(* ===== verification/MsgQueue.v ===== *)
(** * The message queue of kernel/msg.c and kernel/sysproc.c as a bounded queue

    The circular array is refined by a list: [putmsg] appends and, when 128
    messages would be held, drops the oldest; [sys_getmsg] takes the oldest. *)
From stdpp Require Import gmap list strings.
From S2P Require Import Prelude Kstring Abi Machine Spinlock Kalloc Vm Proc Console Syscall.

(** ** Specification *)

Definition q_put (c : Z) (q : list Z) : list Z :=
  let q := q ++ [u8 c] in
  if Z.of_nat (length q) =? NMSG then tail q else q.

Definition q_get (q : list Z) : Z * list Z :=
  match q with [] => (0, []) | c :: q => (c, q) end.

Inductive msgop : Type := Put (c : Z) | Get.

Definition run_op (o : msgop) : M cst (list Z) :=
  match o with
  | Put c => putmsg c ;;; ret []
  | Get => c <- sys_getmsg ;; ret [c]
  end.

Fixpoint run_ops (l : list msgop) : M cst (list Z) :=
  match l with
  | [] => ret []
  | o :: l => a <- run_op o ;; b <- run_ops l ;; ret (a ++ b)
  end.

Fixpoint spec_ops (l : list msgop) (q : list Z) : list Z * list Z :=
  match l with
  | [] => ([], q)
  | Put c :: l => spec_ops l (q_put c q)
  | Get :: l => let '(c, q) := q_get q in let '(out, q) := spec_ops l q in (c :: out, q)
  end.

(** ** Representation *)

Record msg_rep (k : con) (q : list Z) : Prop := {
  mr_len : Z.of_nat (length (msgqueue k)) = NMSG;
  mr_front : 0 <= front k < NMSG;
  mr_back : back k = (front k + Z.of_nat (length q)) mod NMSG;
  mr_room : Z.of_nat (length q) < NMSG;
  mr_msgs : forall i, (i < length q)%nat ->
    q !! i = Some (zget (msgqueue k) ((front k + Z.of_nat i) mod NMSG))
}.

(** The lock is free and the hart is in order. *)
Definition msg_ready (m : machine) : Prop := hart_ok m /\ unlocked Lk_msg m.

Lemma msg_ready_settle m : msg_ready m -> msg_ready (settle m).
Proof. intros [H1 H2]. split; [by apply hart_ok_settle|done]. Qed.
#[export] Hint Resolve msg_ready_settle : machine.

Lemma con_upd_eq f m k : con_upd f (mk_cst m k) = Ok tt (mk_cst m (f k)).
Proof. reflexivity. Qed.

Lemma con_acquire l m k :
  unlocked l m -> lift (acquire l) (mk_cst m k) = Ok tt (mk_cst (hold l m) k).
Proof. intros H. erewrite lift_ok by (by apply acquire_ok). done. Qed.

Lemma con_release l m k :
  hart_ok m -> unlocked l m -> lift (release l) (mk_cst (hold l m) k) = Ok tt (mk_cst (settle m) k).
Proof. intros H1 H2. erewrite lift_ok by (by apply release_hold). done. Qed.

Lemma NMSG_eq : NMSG = 128.
Proof. reflexivity. Qed.

(** The slot behind the last message is outside of the queue. *)
Lemma slot_ne f n i :
  0 <= f < NMSG -> Z.of_nat n < NMSG -> (i < n)%nat ->
  (f + Z.of_nat n) mod NMSG <> (f + Z.of_nat i) mod NMSG.
Proof. rewrite NMSG_eq. intros. dlia. Qed.

(** The representation of the queue before the check for overflow. *)
Lemma put_slot k q c :
  msg_rep k q ->
  let k' := set_back (increase (back k)) (set_msgqueue (zset (msgqueue k) (back k) (u8 c)) k) in
  forall i, (i <= length q)%nat ->
    (q ++ [u8 c]) !! i = Some (zget (msgqueue k') ((front k' + Z.of_nat i) mod NMSG)).
Proof.
  intros [Hl Hf Hb Hr Hm] k' i Hi. unfold k'. cbn. rewrite Hb.
  assert (Hn : 0 <= (front k + Z.of_nat (length q)) mod NMSG < NMSG)
    by (rewrite NMSG_eq; apply Z.mod_pos_bound; lia).
  destruct (decide (i = length q)) as [->|Hne].
  - rewrite zget_zset_eq by lia. by rewrite list_lookup_middle.
  - rewrite lookup_app_l by lia. rewrite zget_zset_ne.
    + apply Hm. lia.
    + lia.
    + rewrite NMSG_eq. apply Z.mod_pos_bound. lia.
    + apply slot_ne; lia.
Qed.

Lemma putmsg_spec c m k q :
  msg_ready m -> msg_rep k q ->
  exists k', putmsg c (mk_cst m k) = Ok tt (mk_cst (settle m) k') /\ msg_rep k' (q_put c q).
Proof.
  intros [Ho Hu] Hrep. pose proof (put_slot k q c Hrep) as Hs. cbn zeta in Hs.
  unfold putmsg. mcall (con_acquire Lk_msg m k Hu).
  erewrite bind_ok by apply con_upd_eq. erewrite bind_ok by apply con_upd_eq.
  unfold con_get. rewrite bind_reads. cbn [c_con].
  set (k1 := set_back _ _) in *.
  assert (Hb1 : back k1 = (front k + Z.of_nat (length q) + 1) mod NMSG).
  { subst k1. cbn. rewrite (mr_back _ _ Hrep). unfold increase. rewrite NMSG_eq. dlia. }
  assert (Hl1 : Z.of_nat (length (msgqueue k1)) = NMSG)
    by (subst k1; cbn; rewrite length_zset; apply (mr_len _ _ Hrep)).
  change (front k1) with (front k) in *.
  destruct Hrep as [Hl Hf Hb Hr Hm]. unfold q_put. rewrite length_app. cbn [length].
  assert (Hov : (front k =? back k1) = (Z.of_nat (length q + 1) =? NMSG)).
  { rewrite Hb1. rewrite NMSG_eq in *. destruct (Z.eqb_spec (Z.of_nat (length q + 1)) 128).
    - apply Z.eqb_eq. dlia.
    - apply Z.eqb_neq. dlia. }
  rewrite Hov. destruct (Z.eqb_spec (Z.of_nat (length q + 1)) NMSG) as [E|E]; unfold when.
  - erewrite bind_ok by apply con_upd_eq. rewrite (con_release Lk_msg m _ Ho Hu).
    eexists. split; [reflexivity|]. split; cbn [front set_front back msgqueue].
    + done.
    + unfold increase. rewrite NMSG_eq. apply Z.mod_pos_bound. lia.
    + rewrite Hb1. unfold increase. change (front k1) with (front k).
      replace (length (tail (q ++ [u8 c]))) with (length q) by (destruct q; cbn; rewrite ?length_app; cbn; lia).
      rewrite NMSG_eq in *. dlia.
    + destruct q; cbn in *; rewrite ?length_app; cbn; lia.
    + intros i Hi. rewrite lookup_tail.
      replace (increase (front k1) + Z.of_nat i) with (increase (front k) + Z.of_nat i) by done.
      rewrite Hs.
      * f_equal. f_equal. unfold increase. rewrite NMSG_eq. change (front k1) with (front k). dlia.
      * destruct q; cbn in *; rewrite ?length_app in Hi; cbn in Hi; lia.
  - rewrite bind_ret. rewrite (con_release Lk_msg m _ Ho Hu).
    eexists. split; [reflexivity|]. split; [done|done| | |].
    + rewrite Hb1, length_app. cbn. f_equal. change (front k1) with (front k). lia.
    + rewrite length_app. cbn. lia.
    + intros i Hi. rewrite length_app in Hi. cbn in Hi. apply Hs. lia.
Qed.

Lemma getmsg_spec m k q :
  msg_ready m -> msg_rep k q ->
  exists k', sys_getmsg (mk_cst m k) = Ok (q_get q).1 (mk_cst (settle m) k') /\
             msg_rep k' (q_get q).2.
Proof.
  intros [Ho Hu] Hrep. unfold sys_getmsg. mcall (con_acquire Lk_msg m k Hu).
  unfold con_get. rewrite bind_reads. cbn [c_con].
  assert (Hem : (front k =? back k) = bool_decide (q = [])).
  { destruct Hrep as [Hl Hf Hb Hr Hm]. rewrite Hb. rewrite NMSG_eq in *.
    destruct q as [|c q]; cbn [length] in *.
    - rewrite bool_decide_true by done. apply Z.eqb_eq. dlia.
    - rewrite bool_decide_false by done. apply Z.eqb_neq. dlia. }
  rewrite Hem. destruct q as [|c q]; [rewrite bool_decide_true by done|rewrite bool_decide_false by done].
  - erewrite bind_ok by (by apply con_release). exists k. done.
  - erewrite bind_ok by apply con_upd_eq. erewrite bind_ok by (by apply con_release).
    destruct Hrep as [Hl Hf Hb Hr Hm]. rewrite NMSG_eq in *.
    assert (Hc : zget (msgqueue k) (front k) = c).
    { specialize (Hm O ltac:(cbn; lia)). cbn in Hm. rewrite Z.add_0_r, Z.mod_small in Hm by lia. congruence. }
    rewrite Hc. eexists. split; [reflexivity|]. split; cbn [front set_front msgqueue back q_get snd length].
    + done.
    + unfold increase. rewrite NMSG_eq. apply Z.mod_pos_bound. lia.
    + rewrite Hb. unfold increase. rewrite NMSG_eq. cbn [length]. dlia.
    + rewrite NMSG_eq. cbn [length] in Hr. lia.
    + intros i Hi. specialize (Hm (S i) ltac:(cbn in *; lia)). etrans; [exact Hm|]. do 2 f_equal.
      unfold increase. rewrite NMSG_eq. dlia.
Qed.

(** ** Theorems *)

Lemma run_ops_spec ops m k q :
  msg_ready m -> msg_rep k q ->
  exists m' k',
    run_ops ops (mk_cst m k) = Ok (spec_ops ops q).1 (mk_cst m' k') /\
    msg_ready m' /\ msg_rep k' (spec_ops ops q).2.
Proof.
  revert m k q. induction ops as [|o ops IH]; intros m k q Hm Hrep; [by exists m, k|].
  cbn [run_ops]. destruct o as [c|]; cbn [run_op spec_ops].
  - destruct (putmsg_spec c m k q Hm Hrep) as (k1 & E1 & R1).
    destruct (IH (settle m) k1 (q_put c q) (msg_ready_settle _ Hm) R1) as (m2 & k2 & E2 & H2).
    exists m2, k2. split; [|done]. erewrite bind_ok; [|erewrite bind_ok by exact E1; done].
    erewrite bind_ok by exact E2. done.
  - destruct (getmsg_spec m k q Hm Hrep) as (k1 & E1 & R1).
    destruct (q_get q) as [c q1] eqn:Eq. cbn [fst snd] in *.
    destruct (IH (settle m) k1 q1 (msg_ready_settle _ Hm) R1) as (m2 & k2 & E2 & H2).
    exists m2, k2. destruct (spec_ops ops q1) as [out q2] eqn:Es. cbn [fst snd] in *. split; [|done].
    erewrite bind_ok; [|erewrite bind_ok by exact E1; done].
    erewrite bind_ok by exact E2. done.
Qed.

(** C30. Every sequence of [putmsg] and [sys_getmsg] behaves as a first-in first-out
    queue that keeps the 127 newest messages, one less than the 128 that the comment of
    [NMSG] in msg.h gives as the maximum: the values the calls return and the
    messages left are those of the list. *)
Theorem msgqueue_refines ops m k q :
  msg_ready m -> msg_rep k q ->
  exists m' k',
    run_ops ops (mk_cst m k) = Ok (spec_ops ops q).1 (mk_cst m' k') /\
    msg_ready m' /\ msg_rep k' (spec_ops ops q).2.
Proof. apply run_ops_spec. Qed.

(** The newest messages of a list. *)
Definition newest (n : nat) (l : list Z) : list Z := drop (length l - n) l.

Lemma q_put_newest c l :
  q_put c (newest 127 l) = newest 127 (l ++ [u8 c]).
Proof.
  unfold q_put, newest. rewrite !length_app, length_drop. cbn [length]. rewrite NMSG_eq.
  destruct (Z.eqb_spec (Z.of_nat (length l - (length l - 127) + 1)) 128) as [E|E].
  - replace (length l + 1 - 127)%nat with (1 + (length l - 127))%nat by lia.
    rewrite Nat.add_comm, <- drop_drop, drop_app_le by lia.
    destruct (drop (length l - 127) l) as [|x r] eqn:Ed.
    + apply (f_equal length) in Ed. rewrite length_drop in Ed. cbn in Ed. lia.
    + done.
  - replace (length l + 1 - 127)%nat with O by lia.
    by replace (length l - 127)%nat with O by lia.
Qed.

Lemma spec_puts cs l :
  spec_ops (map Put cs) (newest 127 l) = ([], newest 127 (l ++ map u8 cs)).
Proof.
  revert l. induction cs as [|c cs IH]; intros l; cbn [map spec_ops]; [by rewrite app_nil_r|].
  rewrite q_put_newest, IH, <- app_assoc. done.
Qed.

(** Whatever is typed while nobody reads, the queue holds the last 127
    characters in the order in which they were typed. *)
Theorem putmsg_keeps_newest cs m k :
  msg_ready m -> msg_rep k [] ->
  exists m' k',
    run_ops (map Put cs) (mk_cst m k) = Ok [] (mk_cst m' k') /\ msg_rep k' (newest 127 (map u8 cs)).
Proof.
  intros Hm Hrep. destruct (run_ops_spec (map Put cs) m k [] Hm Hrep) as (m' & k' & E & _ & R).
  pose proof (spec_puts cs []) as Es. change (newest 127 []) with (@nil Z) in Es.
  rewrite Es in E, R. eauto.
Qed.

(** A machine on which the queue was initialised, and the empty queue. *)
Definition msg_machine : machine :=
  set_lock Lk_msg (mk_spinlock 0 "msg" None) boot_machine.
Definition msg_empty : con :=
  mk_con [] [] 0 0 (replicate 32 0) 0 0 (replicate 128 0) 0 0 0 (replicate 128 0) 1 0 0.

Lemma msg_machine_ready : msg_ready msg_machine.
Proof. split; [by split; vm_compute|]. exists "msg"%string. reflexivity. Qed.

Lemma msg_empty_rep : msg_rep msg_empty [].
Proof. split; try done. cbn. intros i Hi. lia. Qed.

Lemma msgqueue_refines_witness :
  exists m' k',
    run_ops [Put 97; Put 98; Get; Put 99; Get; Get; Get] (mk_cst msg_machine msg_empty)
      = Ok [97; 98; 99; 0] (mk_cst m' k') /\ msg_rep k' [].
Proof.
  destruct (msgqueue_refines [Put 97; Put 98; Get; Put 99; Get; Get; Get] _ _ _
              msg_machine_ready msg_empty_rep) as (m' & k' & E & _ & R).
  exists m', k'. split; [exact E|exact R].
Defined.

Lemma putmsg_keeps_newest_witness :
  exists m' k',
    run_ops (map Put (replicate 130 7)) (mk_cst msg_machine msg_empty) = Ok [] (mk_cst m' k') /\
    msg_rep k' (replicate 127 7).
Proof. exact (putmsg_keeps_newest (replicate 130 7) _ _ msg_machine_ready msg_empty_rep). Defined.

※ ※ ※

*THE TASK*. Search the data for "forall". Copy every line that has it.

*EXERCISE RESPONSE*.
  mr_msgs : forall i, (i < length q)%nat ->
  forall i, (i <= length q)%nat ->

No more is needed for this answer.